Estratti i biglietti per sognare un alloggio

24 Febbraio 2017

Foglietti con i numeri un una scatola di cartone: l’assegnazione affidata al caso E il Comune avvia anche i controlli per scoprire falsi poveri e abitazioni vuote

CHIETI. Una scatola che gira con dentro due biglietti ripiegati. Poi l'estrazione, per decidere chi, tra coloro arrivati a pari merito in graduatoria, potrà salire di un gradino nella classifica stilata per assegnare abitazioni comunali. E' arrivato ieri il giorno più atteso per quelle sei famiglie inserite nella lista messa in campo per arginare l'emergenza abitativa: si è iniziato con il sorteggio tra le due che hanno totalizzato 56 punti, poi le due che ne hanno accumulati 48 e poi ancora la coppia che ne ha totalizzati 46. Due, quindi, i biglietti utilizzati e tre le estrazioni separate.

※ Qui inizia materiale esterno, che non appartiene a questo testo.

(** * Status block renderer: a shallow embedding of [StatusManager]

    Two variants of the class live in the repository: the fixed-size one
    (lines addressed by index, module [Fixed]) and the dynamic keyed one
    (lines addressed by a number-or-string key, module [Dynamic]).  Both
    write escape sequences to [process.stdout] and wrap the three console
    functions.  Every method is embedded as a computation in a small
    state-and-trace monad; the trace records each [process.stdout.write]
    and each call of a native console function, in order.  JavaScript
    numbers are taken to be integers ([Z]); the arguments of a console call
    are taken as one already formatted string. *)

From Stdlib Require Import ZArith List String Ascii Bool Lia DecimalString.
From Stdlib Require Import Permutation.
From Stdlib Require DecimalZ.
Import ListNotations.
Local Open Scope Z_scope.

(** ** JavaScript strings and the few primitives the code uses *)

(** A JS string is a sequence of code units; [string] plays that role, one
    [ascii] per code unit. *)
Definition js_length (s : string) : Z := Z.of_nat (String.length s).

Definition clamp (lo hi x : Z) : Z := Z.max lo (Z.min hi x).

(** [s.substring(start, end)]: both indices are clamped to [0, length] and
    swapped when [start > end]. *)
Definition js_substring (s : string) (start stop : Z) : string :=
  let a := clamp 0 (js_length s) start in
  let b := clamp 0 (js_length s) stop in
  let lo := Z.min a b in
  let hi := Z.max a b in
  String.substring (Z.to_nat lo) (Z.to_nat (hi - lo)) s.

(** Truthiness of a [string | undefined] value: only a non-empty string is
    truthy. *)
Definition truthy (v : option string) : bool :=
  match v with
  | Some s => negb (String.eqb s EmptyString)
  | None => false
  end.

(** [v || ''] *)
Definition or_empty (v : option string) : string :=
  if truthy v then match v with Some s => s | None => EmptyString end
  else EmptyString.

(** [a[i] != b[i]] on code units; an index past the end reads [undefined]. *)
Definition char_neq (x y : option ascii) : bool :=
  match x, y with
  | Some c, Some d => negb (Ascii.eqb c d)
  | None, None => false
  | _, _ => true
  end.

(** ** getCommonPrefixLength *)

(** The [for (; i < n; ++i) { if (a[i] != b[i]) break }] loop; [fuel] bounds
    the number of iterations. *)
Fixpoint prefix_loop (fuel : nat) (a b : string) (n i : nat) : nat :=
  match fuel with
  | O => i
  | S fuel' =>
      if (i <? n)%nat then
        if char_neq (String.get i a) (String.get i b) then i
        else prefix_loop fuel' a b n (S i)
      else i
  end.

Definition getCommonPrefixLength (a b : string) : nat :=
  let n := Nat.min (String.length a) (String.length b) in
  prefix_loop n a b n 0.

(** ** The terminal and the console, as seen by the program *)

(** [process.stdout.rows] and [process.stdout.columns] at the time of a call.
    [columns] may be undefined; [rows] is taken as reported. *)
Record Tty := { rows : Z; columns : option Z }.

(** [(process.stdout.columns || 80)]: undefined and 0 are both falsy. *)
Definition columns_or_80 (t : Tty) : Z :=
  match columns t with
  | Some c => if c =? 0 then 80 else c
  | None => 80
  end.

Inductive Channel := ChLog | ChError | ChWarn.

Su un foglio è scritto il numero 1, sull'altro il numero 2. Per stabilire, coppia per coppia seguendo la classifica, chi dopo l'estrazione conquisterà la posizione più alta nell'ordine di assegnazione. Affidarsi alla fortuna, d'altronde, resta l'unico metodo più trasparente possibile per assegnare, in questo caso, case parcheggio e una parte di case popolari che possono essere destinate per arginare l'emergenza abitativa (il 30 per cento delle abitazioni Erp totali, quelle di edilizia residenziale popolare). Le operazioni sono state affidate alla funzionaria comunale di settore Maria Gabriella Pollio e alla dirigente Silvana Marrocco, che hanno fatto estrarre i bigliettini alle famiglie richiedenti, arrivate negli uffici comunali di viale Amendola poco prima delle 11. Il momento, per loro, è cruciale, ma la situazione resta serena. Intanto nei locali anche due ragazze del liceo scientifico Filippo Masci, che portano avanti il progetto alternanza scuola-lavoro: «Una esperienza per loro formativa», dice la funzionaria «gli studenti si sono resi conto di cosa significa non avere un tetto». Gli obiettivi sono diversi: «In primis quello di assegnare il più velocemente possibile» aggiunge la Pollio. E le prossime estrazioni degli altri pari merito? «Dipende da quanto tempo mettiamo ad assegnare le case e quante ne riusciamo a recuperare» continua. Tuttavia, ieri mattina, sono state tante le questioni emerse, come chi risulta assegnatario di un'abitazione, ma di fatto lì non vive, chi occupa abusivamente o chi ha redditi troppo alti: «Non è giusto togliere a chi ha bisogno» dicono alcuni in sala. Ma la funzionaria rassicura: «Sto cercando di garantire la casa a chi rispetta le regole, stanando chi non lo fa».